How this current pandemic will change the workplace
A large majority of the workforce has had to experience adjusting their working day by operating from home. For a lot of workers, this has been an interesting adaption from a busy office to the corner of the home where they have to keep their laptop or desktop.
Waiting in anticipation of when the pandemic will ease and lockdowns lifted, some workers will be happy to get back to the daily commute and busy office atmosphere, whilst a majority of others have quietly enjoyed the experience and if honest with themselves wish they could work from home forever.
Yet when the official lockdown can finally be eased, one thing is for sure; work life will not simply return to normality in the same way it did before. Companies will have had a taste of whether they can adapt to some or if not all of its staff working remotely, thus saving considerable travel costs and time for staff and possibly downsizing on business premises will result.

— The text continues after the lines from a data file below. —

Definition newPoolUpdateCmd (specFile : option string) : Command :=
  {| Args := spec_args specFile;
     Required := [("spec-file", specFile)];
     RunE := call_rpc (PoolAdmin.UpdatePool (loaded_spec specFile))
               (fun pool => printPool pool OutputTable) |}.

Definition newPoolDeleteCmd (name namespace : option string) (force : bool) : Command :=
  {| Args := ArbitraryArgs;
     Required := [("name", name); ("namespace", namespace)];
     RunE := call_rpc (PoolAdmin.DeletePool true (flag name) (flag namespace) force)
               (fun _ => Ok (ln ("pool " +:+ flag namespace +:+ "/" +:+ flag name +:+ " deleted"))) |}.

Definition newPoolGetCmd (name namespace output : option string) : Command :=
  {| Args := ArbitraryArgs;
     Required := [("name", name); ("namespace", namespace)];
     RunE := formatted output (fun format =>
               call_rpc (PoolAdmin.GetPool (flag name) (flag namespace))
                 (fun pool => printPool pool format)) |}.

(** [req.Namespace] is set when the flag was given, whatever its value. *)
Definition newPoolListCmd (namespace output : option string) : Command :=
  {| Args := ArbitraryArgs;
     Required := [];
     RunE := formatted output (fun format =>
               call_rpc (PoolAdmin.ListPools namespace) (fun pools => printPools pools format)) |}.

(** *** [lease.go] *)

Definition claim_request (pool namespace requestID : option string) : ClaimVMRequest :=
  {| claim_pool := {| ref_name := flag pool; ref_namespace := flag namespace |};
     claim_request_id := flag requestID |}.
Lemma upgrade_app l l' r : upgrade (l ++ l') r = upgrade l' (upgrade l r).
Proof. apply (assoc_L (++)). Qed.

Lemma grown_trans u v w f g h :
  u <= v -> v <= w -> grown u v f g -> grown v w g h -> grown u w f h.
Proof.
  intros Huv Hvw [Hfg Nfg Sfg] [Hgh Ngh Sgh]. split; [| |congruence].
  - intros t tab Ht. destruct (Hfg t tab Ht) as (tab1 & H1 & R1).
    destruct (Hgh t tab1 H1) as (tab2 & H2 & R2). exists tab2. split; [done|].
    rewrite R2, R1, (adds_app u v w t) by done. rewrite <- list_fmap_compose.
    apply list_fmap_ext. intros i r _. simpl. by rewrite upgrade_app.
  - intros t tab' Hf Hh. destruct (tables g !! t) as [tab|] eqn:Hg; [|by eapply Ngh].
    destruct (Hgh t tab Hg) as (tab2 & H2 & R2). rewrite Hh in H2. injection H2 as <-.
    by rewrite R2, (Nfg t tab).
Qed.

Lemma upgrade_nil (l : list row) : upgrade [] <$> l = l.
Proof. induction l as [|r l IH]; [done|]. rewrite fmap_cons, IH. unfold upgrade. by rewrite app_nil_r. Qed.

Lemma grown_keep v f f' :
  (forall t tab, tables f !! t = Some tab -> tables f' !! t = Some tab) ->
  (forall t tab', tables f !! t = None -> tables f' !! t = Some tab' -> tab_rows tab' = []) ->
  sequence f' = sequence f -> grown v v f f'.
Proof.
  intros Hk Hn Hs. split; [|done..]. intros t tab Ht. exists tab. split; [auto|].
  by rewrite adds_same, upgrade_nil.
Qed.

Lemma grown_refl v f : grown v v f f.
Proof. apply grown_keep; try done. intros t tab' ??. congruence. Qed.

(** ** One migration *)

Definition add_columns (l : list (string * value)) (tab : tbl) : tbl :=
  foldl (fun tab '(c, d) => add_column c d tab) tab l.

Lemma add_columns_spec l tab :
  columns (add_columns l tab) = columns tab ++ l.*1 /\
  tab_rows (add_columns l tab) = upgrade l <$> tab_rows tab.
Proof.
  revert tab. induction l as [|[c d] l IH]; intros tab; simpl.
  - by rewrite app_nil_r, upgrade_nil.
  - destruct (IH (add_column c d tab)) as [-> ->]. simpl. rewrite <- app_assoc, <- list_fmap_compose.
    split; [done|]. apply list_fmap_ext. intros i r _. unfold upgrade. simpl. by rewrite <- app_assoc.
Qed.

Lemma exec_adds t l f tab more :
  tables f !! t = Some tab -> NoDup (columns tab ++ l.*1) ->
  exec_stmts (((fun '(c, d) => AlterTableAddColumn t c d) <$> l) ++ more) f =
  exec_stmts more (set_tables (<[t := add_columns l tab]> (tables f)) f).
Proof.
  revert f tab. induction l as [|[c d] l IH]; intros f tab Ht Hnd.
  - simpl. rewrite insert_id by done. by destruct f.
  - cbn [fmap list_fmap app exec_stmts exec_stmt]. rewrite Ht.
    rewrite decide_False by (intros Hin; apply NoDup_app in Hnd as (_ & Hd & _);
      apply (Hd c Hin); by left).
    rewrite (IH _ (add_column c d tab)).
    + simpl. by rewrite insert_insert_eq.
    + simpl. by rewrite lookup_insert_eq.
    + simpl in *. by rewrite <- app_assoc.
Qed.

(** A table's columns at every version are distinct. *)
Lemma columns_distinct t v :
  t ∈ schema.*1 -> v < length migrations -> NoDup (columns_at v t ++ (adds v (S v) t).*1).
Proof.
  intros Ht Hv.
  assert (Hall : Forall (fun t => Forall (fun v => NoDup (columns_at v t ++ (adds v (S v) t).*1)) [0; 1; 2])
    schema.*1) by (apply (bool_decide_unpack _); by vm_compute).
  rewrite Forall_forall in Hall. specialize (Hall t Ht). rewrite Forall_forall in Hall. apply Hall.
  simpl in Hv. destruct v as [|[|[|v]]]; [set_solver..|lia].
Qed.

(** The table a migration changes, and what it does to it. *)
Lemma migration_shape v :
  v < length migrations -> exists t m more, migrations !! v = Some m /\ t ∈ schema.*1 /\
    m = ((fun '(c, d) => AlterTableAddColumn t c d) <$> adds v (S v) t) ++ more /\
    (forall t', t' <> t -> adds v (S v) t' = []) /\
    (v = 0 -> t = "leases" /\ more = [CreateUniqueIndexIfNotExists idx_leases_request_id "leases" "request_id"]) /\
    (v <> 0 -> more = []).
Proof.
  intros Hv. destruct v as [|[|[|v]]]; [| | |simpl in Hv; lia].
  - exists "leases". eexists _, _. split; [done|]. split; [set_solver|]. split; [by vm_compute|].
    split; [|done]. intros t' Ht. unfold adds, added. simpl. by rewrite !decide_False.
  - exists "hosts". eexists _, []. split; [done|]. split; [set_solver|]. split; [by vm_compute|].
    split; [|done]. intros t' Ht. unfold adds, added. simpl. by rewrite !decide_False.
  - exists "hosts". eexists _, []. split; [done|]. split; [set_solver|]. split; [by vm_compute|].
    split; [|done]. intros t' Ht. unfold adds, added. simpl. by rewrite !decide_False.
Qed.

(** A column just added as null is unique where it is not null. *)
Lemma col_app c (r r' : row) : c ∉ r.*1 -> col c (r ++ r') = col c r'.
Proof.
  induction r as [|[c' v] r IH]; simpl; [done|]. intros [Hne Hr]%not_elem_of_cons.
  destruct (String.eqb_spec c c'); [done|]. by apply IH.
Qed.

Lemma nonnull_added c (rs : list row) :
  (forall r, r ∈ rs -> c ∉ r.*1) -> nonnull c (upgrade [(c, VNull)] <$> rs) = [].
Proof.
  unfold nonnull. rewrite <- list_fmap_compose. induction rs as [|r rs IH]; intros Hc; [done|].
  rewrite fmap_cons, filter_cons_False; [apply IH; intros r' Hr; apply Hc; by right|].
  unfold compose, upgrade. rewrite col_app by (apply Hc; by left). simpl. rewrite String.eqb_refl. auto.
Qed.

Lemma columns_at_S v t : columns_at (S v) t = columns_at v t ++ (adds v (S v) t).*1.
Proof. unfold columns_at. by rewrite (adds_app 0 v (S v)), fmap_app, (assoc_L (++)) by lia. Qed.

(** A file in which one table grew by the columns of a version. *)
Section grow.
Context (v : nat) (f : file) (t : string) (tab : tbl).
Context (Hat : at_version v f) (Ht : tables f !! t = Some tab).
Context (Hother : forall t', t' <> t -> adds v (S v) t' = []).
Definition grow (f' : file) : Prop :=
  tables f' = <[t := add_columns (adds v (S v) t) tab]> (tables f) /\ sequence f' = sequence f.

Lemma grow_grown f' : grow f' -> grown v (S v) f f'.
Proof.
  intros [Hf Hs]. destruct (add_columns_spec (adds v (S v) t) tab) as [Hc Hr].
  split; [..|done]; intros t' tab'; rewrite Hf; destruct (decide (t' = t)) as [-> | Hne].
  - rewrite Ht, lookup_insert_eq. intros [= <-]. eauto.
  - rewrite lookup_insert_ne by done. intros Ht'. exists tab'. by rewrite Hother, upgrade_nil.
  - by rewrite Ht.
  - rewrite lookup_insert_ne by done. congruence.
Qed.

Lemma grow_at f' :
  v < length migrations -> full f -> grow f' -> idx_leases_request_id ∈ indexes f' ->
  at_version (S v) (set_user_version (S v) f').
Proof.
  intros Hv Hfull [Hf Hs] Hi. destruct (add_columns_spec (adds v (S v) t) tab) as [Hc Hr].
  destruct (av_tables _ _ Hat t tab Ht) as [Hin Hcols].
  split; [done|lia| | | |split; [lia|done]]; simpl; try rewrite Hf.
  - intros t' tab'. rewrite columns_at_S. destruct (decide (t' = t)) as [-> | Hne].
    + rewrite lookup_insert_eq. intros [= <-]. by rewrite Hc, Hcols.
    + rewrite lookup_insert_ne by done. intros Ht'. destruct (av_tables _ _ Hat _ _ Ht') as [? ->].
      by rewrite Hother, app_nil_r.
  - intros t' tab' r. destruct (decide (t' = t)) as [-> | Hne].
    + rewrite lookup_insert_eq. intros [= <-]. rewrite Hc, Hr.
      intros (r0 & -> & Hr0)%list_elem_of_fmap. unfold upgrade.
      by rewrite fmap_app, (av_rows _ _ Hat t tab r0).
    + rewrite lookup_insert_ne by done. apply (av_rows _ _ Hat).
  - intros _ t' Ht'. simpl. rewrite Hf. apply lookup_insert_is_Some'. right. by apply Hfull.
Qed.
End grow.

(** The first migration makes an index on the column it adds. *)
Lemma index_added f f1 tab :
  at_version 0 f -> tables f !! "leases" = Some tab -> indexes f1 = indexes f ->
  tables f1 !! "leases" = Some (add_columns (adds 0 1 "leases") tab) ->
  exec_stmts [CreateUniqueIndexIfNotExists idx_leases_request_id "leases" "request_id"] f1 =
  Some (set_indexes ({[idx_leases_request_id]} ∪ indexes f1) f1).
Proof.
  intros Hat Ht Hi Hl. destruct (add_columns_spec (adds 0 1 "leases") tab) as [Hc Hr].
  destruct (av_tables _ _ Hat _ _ Ht) as [_ Hcols].
  cbn [exec_stmts exec_stmt].
  rewrite decide_False by (rewrite Hi; intros Hx; apply (av_index _ _ Hat) in Hx; lia).
  rewrite Hl, decide_True; [done|]. rewrite Hc, Hr. split; [apply elem_of_app; right; by left|].
  change (adds 0 1 "leases") with [("request_id", VNull)]. rewrite nonnull_added; [constructor|].
  intros r Hin. rewrite (av_rows _ _ Hat _ _ r Ht Hin), Hcols. apply (bool_decide_unpack _). by vm_compute.
Qed.

(** A migration takes a full file to the next version. *)
Lemma migration_step v f m :
  at_version v f -> full f -> migrations !! v = Some m ->
  exists f', exec_stmts m f = Some f' /\ at_version (S v) (set_user_version (S v) f') /\
    full f' /\ grown v (S v) f f'.
Proof.
  intros Hat Hfull Hm. assert (Hv : v < length migrations) by by eapply lookup_lt_Some.
  destruct (migration_shape v Hv) as (t & m' & more & Hm' & Ht & Em & Hother & Hzero & Hnz).
  rewrite Hm in Hm'. injection Hm' as <-. destruct (Hfull t Ht) as [tab Htab].
  destruct (av_tables _ _ Hat t tab Htab) as [_ Hcols].
  set (f1 := set_tables (<[t := add_columns (adds v (S v) t) tab]> (tables f)) f).
  assert (Hex : exec_stmts m f = exec_stmts more f1).
  { rewrite Em. apply exec_adds; [done|]. rewrite Hcols. by apply columns_distinct. }
  assert (Hdone : forall f', exec_stmts more f1 = Some f' -> grow v f t tab f' ->
    idx_leases_request_id ∈ indexes f' -> exists f', exec_stmts m f = Some f' /\
    at_version (S v) (set_user_version (S v) f') /\ full f' /\ grown v (S v) f f').
  { intros f' Hf' Hg Hi. exists f'. assert (Hat' := grow_at v f t tab Hat Htab Hother f' Hv Hfull Hg Hi).
    split_and!; [by rewrite Hex|done| |by apply (grow_grown v f t tab)].
    exact (av_full _ _ Hat' ltac:(lia)). }
  destruct (decide (v = 0)) as [-> | Hne].
  - destruct (Hzero eq_refl) as [-> ->].
    eapply Hdone; [apply (index_added f f1 tab); [done..|apply lookup_insert_eq]|done|].
    apply elem_of_union_l, elem_of_singleton. done.
  - rewrite (Hnz Hne) in *. eapply (Hdone f1); [done..|]. apply (av_index _ _ Hat). lia.
Qed.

Post Covid19 pandemic and going by Deloitte's statement that nearly 90% of workers want to be able to have the choice of working from home all if not some of the time. Remote and flexible working is now slowly becoming the ‘in’ thing and it appears that many owners of businesses and bosses responsible for their workforce are able to seriously consider the change. It is still nervous territory for some, but if the clever staff currently working remotely have shown their line managers over the course of the past few weeks that they can be trusted to achieve the same work output or if not more work than their time when in the office, then they may have convinced their employer to resign to the idea.
Historically being in the office has been important for decades. Bosses were expected to think that employees are only able to do their jobs when being closely monitored. If there is anything positive to come out of the lockdown that is, whilst having devastating effects for many, at it has allowed bosses to see that actually, the vast majority of workers are motivated, and will succeed and don’t need someone to be closely observing them. It can be possible, therefore, that bosses will no longer view an employee’s success on how long they are working at their desk, but can base it on their end results. If an end result has been a positive one, then does it really matter how the employee got to that point of success?
Conducting conference calls using communication tools such as video conferencing has been a success and doable achieving the same as if you were sat in a meeting room with your work colleagues or clients. These connections aren’t just about basic communications such as email or mobile calls; these pieces of essential work support have been essential and companies are finding that they are able to bolt on other clever devices such as cybersecurity and software which can identify staff work patterns and productivity, so they can control their business still without being in the same place as their workforce.
Zoom has been one of the most successful communication platforms during the lockdown, it has seen a 535% rise in users while social media ie Facebook are soon to be releasing their own video conferencing. It is extremely likely that we will see more and more adaptable devices and software that will enable a better remote work connection over the course of this year.
Work and Life balance
The change to working from home for most has been new and unprecedented. We all lead busy lives and like to spend more time with family, isolating with your loved ones has enabled workers to experience how positive this current work-life balance can be. Before the pandemic, those of us with children were used to missing our children’s bedtimes and parent days at school due to daily commuting so connecting with loved ones whilst isolating and working from home will make workers realise what they have been missing and it will be difficult to return to normality once the lockdown is over.
Time will tell if bosses yield to the concept of a greater work-life balance for their workforce. Until a successful vaccine can be developed, we are in unchartered waters with the Covid19 virus possibly rearing its head once again. We must take self-isolation very seriously, to help vulnerable people to survive and save lives.